Lemma unreserve_spec a first last :
  CInv a -> 0 <= first ->
  let a' := unreserve a first last in
  CInv a' /\ same_ctl a a' /\ scan_cursor a' = scan_cursor a /\
  marks (store a) (store a') (reserved_in (store a) first (Z.min last (frame_count (store a)))) Free.
Proof.
  intros I Hf a'. unfold a', unreserve. destruct (buddy_active a) eqn:Hact.
  - destruct (insert_reserved_spec (lists a) (store a) first last (c_wf _ I Hact) Hf) as [W F].
    { intros g [Hg Hs]. apply I; [unfold valid; lia|]. intros _. unfold fstate. by rewrite Hs. }
    destruct (insert_reserved_range (lists a) (store a) first last) as [b s]. cbn [fst snd] in *.
    split_and!; try done.
    + constructor; cbn.
      * rewrite (freed_count _ _ _ F). apply I.
      * done.
      * intros g Hg Hs. specialize (Hs Hact). unfold fstate in Hs. cbn in Hs.
        assert (Hg' : valid (store a) g) by (unfold valid in *; by rewrite (freed_count _ _ _ F) in Hg).
        rewrite (freed_owned _ _ _ F) by done. apply I; [done|]. intros _ Hc. apply Hs.
        by apply (freed_mono _ _ _ F).
    + destruct F. constructor; eauto.
  - destruct (fold_unreserve (frames first (Z.min last (frame_count (store a)) - first)) a)
      as (I' & S' & K' & M'); [apply NoDup_frames| |done|done|].
    { intros g Hg%elem_of_frames. unfold valid. lia. }
    split_and!; try done. eapply marks_proper; [|exact M']. intros g _. cbv beta.
    rewrite elem_of_frames. unfold reserved_in, fstate. intuition lia.
Qed.
End Core.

--- --- ---

Your task
Transcribe the entries above word for word, from the first line through the line containing "intros I Hf", and nothing else.

Answer for the task
Lemma unreserve_spec a first last :
  CInv a -> 0 <= first ->
  let a' := unreserve a first last in
  CInv a' /\ same_ctl a a' /\ scan_cursor a' = scan_cursor a /\
  marks (store a) (store a') (reserved_in (store a) first (Z.min last (frame_count (store a)))) Free.
Proof.
  intros I Hf a'. unfold a', unreserve. destruct (buddy_active a) eqn:Hact.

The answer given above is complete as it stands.